**Records for this task**
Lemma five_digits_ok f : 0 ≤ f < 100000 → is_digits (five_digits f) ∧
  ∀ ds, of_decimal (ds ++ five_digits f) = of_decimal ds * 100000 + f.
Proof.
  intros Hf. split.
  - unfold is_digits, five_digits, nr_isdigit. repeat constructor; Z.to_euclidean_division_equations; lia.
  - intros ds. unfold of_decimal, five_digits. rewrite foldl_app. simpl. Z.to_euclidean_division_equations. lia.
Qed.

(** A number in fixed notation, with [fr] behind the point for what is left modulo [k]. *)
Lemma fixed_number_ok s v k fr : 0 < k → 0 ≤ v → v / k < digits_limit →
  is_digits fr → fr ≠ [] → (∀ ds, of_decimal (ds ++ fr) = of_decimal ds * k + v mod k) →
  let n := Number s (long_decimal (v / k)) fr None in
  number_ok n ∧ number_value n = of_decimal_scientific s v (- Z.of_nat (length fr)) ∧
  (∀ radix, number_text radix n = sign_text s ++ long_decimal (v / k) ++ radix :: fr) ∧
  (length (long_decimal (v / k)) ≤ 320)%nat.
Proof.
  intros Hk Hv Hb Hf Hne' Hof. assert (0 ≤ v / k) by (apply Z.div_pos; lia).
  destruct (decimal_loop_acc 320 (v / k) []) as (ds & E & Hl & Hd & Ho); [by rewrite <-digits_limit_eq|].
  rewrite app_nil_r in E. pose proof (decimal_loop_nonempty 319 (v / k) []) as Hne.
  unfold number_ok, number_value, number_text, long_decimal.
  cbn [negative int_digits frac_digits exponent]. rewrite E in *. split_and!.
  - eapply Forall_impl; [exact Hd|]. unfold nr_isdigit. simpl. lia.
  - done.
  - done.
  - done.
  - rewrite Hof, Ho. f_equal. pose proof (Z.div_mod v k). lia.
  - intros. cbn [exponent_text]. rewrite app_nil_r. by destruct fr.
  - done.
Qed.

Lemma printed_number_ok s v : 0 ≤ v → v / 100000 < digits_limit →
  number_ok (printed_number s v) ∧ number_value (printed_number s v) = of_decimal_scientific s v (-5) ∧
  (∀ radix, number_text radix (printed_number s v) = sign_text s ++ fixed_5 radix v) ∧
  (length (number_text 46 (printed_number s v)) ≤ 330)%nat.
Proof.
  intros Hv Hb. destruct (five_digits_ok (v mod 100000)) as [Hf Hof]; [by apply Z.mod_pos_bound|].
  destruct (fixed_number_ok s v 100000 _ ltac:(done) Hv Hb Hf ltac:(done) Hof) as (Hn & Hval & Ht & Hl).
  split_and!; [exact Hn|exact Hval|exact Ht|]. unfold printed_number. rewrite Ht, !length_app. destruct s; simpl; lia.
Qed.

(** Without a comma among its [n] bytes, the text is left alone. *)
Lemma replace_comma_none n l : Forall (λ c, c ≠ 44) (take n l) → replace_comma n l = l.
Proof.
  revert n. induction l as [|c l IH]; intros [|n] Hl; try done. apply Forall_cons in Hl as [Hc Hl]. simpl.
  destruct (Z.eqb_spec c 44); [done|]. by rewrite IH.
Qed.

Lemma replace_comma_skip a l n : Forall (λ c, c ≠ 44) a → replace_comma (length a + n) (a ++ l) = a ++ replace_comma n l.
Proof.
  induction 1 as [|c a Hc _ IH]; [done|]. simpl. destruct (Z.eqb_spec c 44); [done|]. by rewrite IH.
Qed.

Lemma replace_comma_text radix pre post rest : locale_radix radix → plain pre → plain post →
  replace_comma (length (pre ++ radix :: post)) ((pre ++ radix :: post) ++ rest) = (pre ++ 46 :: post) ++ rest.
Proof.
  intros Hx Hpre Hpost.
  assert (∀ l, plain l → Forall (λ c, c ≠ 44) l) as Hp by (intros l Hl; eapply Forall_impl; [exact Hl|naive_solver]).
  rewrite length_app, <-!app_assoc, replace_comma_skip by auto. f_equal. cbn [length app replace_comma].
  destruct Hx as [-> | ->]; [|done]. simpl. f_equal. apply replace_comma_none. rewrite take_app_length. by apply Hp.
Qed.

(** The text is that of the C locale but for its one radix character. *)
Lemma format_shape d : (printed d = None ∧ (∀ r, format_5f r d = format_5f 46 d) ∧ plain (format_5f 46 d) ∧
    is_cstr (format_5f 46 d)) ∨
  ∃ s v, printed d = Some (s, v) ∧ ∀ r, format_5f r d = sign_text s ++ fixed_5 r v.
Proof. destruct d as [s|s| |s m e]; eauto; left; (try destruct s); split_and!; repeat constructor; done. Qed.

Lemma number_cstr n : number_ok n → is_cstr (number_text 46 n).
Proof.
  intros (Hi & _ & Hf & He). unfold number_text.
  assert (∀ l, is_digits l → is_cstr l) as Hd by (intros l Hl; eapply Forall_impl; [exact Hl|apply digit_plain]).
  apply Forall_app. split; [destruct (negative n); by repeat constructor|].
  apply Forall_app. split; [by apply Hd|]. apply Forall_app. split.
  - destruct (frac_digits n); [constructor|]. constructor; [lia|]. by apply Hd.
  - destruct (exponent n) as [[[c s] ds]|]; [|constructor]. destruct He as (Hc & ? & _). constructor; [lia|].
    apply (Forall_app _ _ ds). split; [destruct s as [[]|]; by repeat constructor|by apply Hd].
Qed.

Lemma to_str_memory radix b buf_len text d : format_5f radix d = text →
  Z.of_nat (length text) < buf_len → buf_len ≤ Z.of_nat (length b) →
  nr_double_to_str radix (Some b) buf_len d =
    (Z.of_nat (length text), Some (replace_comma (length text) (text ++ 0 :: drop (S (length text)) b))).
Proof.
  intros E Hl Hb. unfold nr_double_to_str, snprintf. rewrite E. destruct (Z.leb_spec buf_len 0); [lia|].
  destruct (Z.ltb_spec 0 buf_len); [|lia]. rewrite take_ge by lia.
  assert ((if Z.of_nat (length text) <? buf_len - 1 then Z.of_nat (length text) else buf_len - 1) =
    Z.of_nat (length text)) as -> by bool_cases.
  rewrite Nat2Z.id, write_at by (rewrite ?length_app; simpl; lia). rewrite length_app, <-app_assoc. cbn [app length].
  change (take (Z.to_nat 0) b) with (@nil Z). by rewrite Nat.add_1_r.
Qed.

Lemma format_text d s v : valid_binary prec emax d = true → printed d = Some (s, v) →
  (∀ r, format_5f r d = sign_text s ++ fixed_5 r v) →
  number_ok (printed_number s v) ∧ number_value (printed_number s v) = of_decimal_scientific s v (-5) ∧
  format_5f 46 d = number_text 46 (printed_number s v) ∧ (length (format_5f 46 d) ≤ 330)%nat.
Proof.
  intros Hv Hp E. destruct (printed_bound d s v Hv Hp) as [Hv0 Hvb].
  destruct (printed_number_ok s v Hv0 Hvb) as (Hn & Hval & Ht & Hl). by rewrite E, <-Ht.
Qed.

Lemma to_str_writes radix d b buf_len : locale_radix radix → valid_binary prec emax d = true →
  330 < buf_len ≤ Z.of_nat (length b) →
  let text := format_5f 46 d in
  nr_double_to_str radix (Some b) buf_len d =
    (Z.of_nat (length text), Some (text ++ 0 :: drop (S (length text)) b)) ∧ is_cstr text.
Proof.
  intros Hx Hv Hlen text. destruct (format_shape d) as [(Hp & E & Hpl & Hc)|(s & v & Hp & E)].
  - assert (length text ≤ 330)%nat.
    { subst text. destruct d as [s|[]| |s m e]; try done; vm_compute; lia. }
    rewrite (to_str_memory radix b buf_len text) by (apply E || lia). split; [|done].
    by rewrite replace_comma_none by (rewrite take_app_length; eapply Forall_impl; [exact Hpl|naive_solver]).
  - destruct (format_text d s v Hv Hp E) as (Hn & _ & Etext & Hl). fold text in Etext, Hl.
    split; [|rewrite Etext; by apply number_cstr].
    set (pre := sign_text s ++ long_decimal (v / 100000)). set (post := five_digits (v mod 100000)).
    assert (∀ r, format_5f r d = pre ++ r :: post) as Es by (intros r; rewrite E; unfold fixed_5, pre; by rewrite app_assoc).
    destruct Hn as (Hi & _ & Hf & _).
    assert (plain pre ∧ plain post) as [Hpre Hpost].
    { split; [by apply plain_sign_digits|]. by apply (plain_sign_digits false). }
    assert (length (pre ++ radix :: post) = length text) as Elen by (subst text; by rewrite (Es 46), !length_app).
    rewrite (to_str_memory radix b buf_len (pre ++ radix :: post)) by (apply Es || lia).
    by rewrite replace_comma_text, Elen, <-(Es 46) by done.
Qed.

**What is needed**
Give the number of lines in the records that hold the word "repeat", with no other words.

**Response to the exercise**
4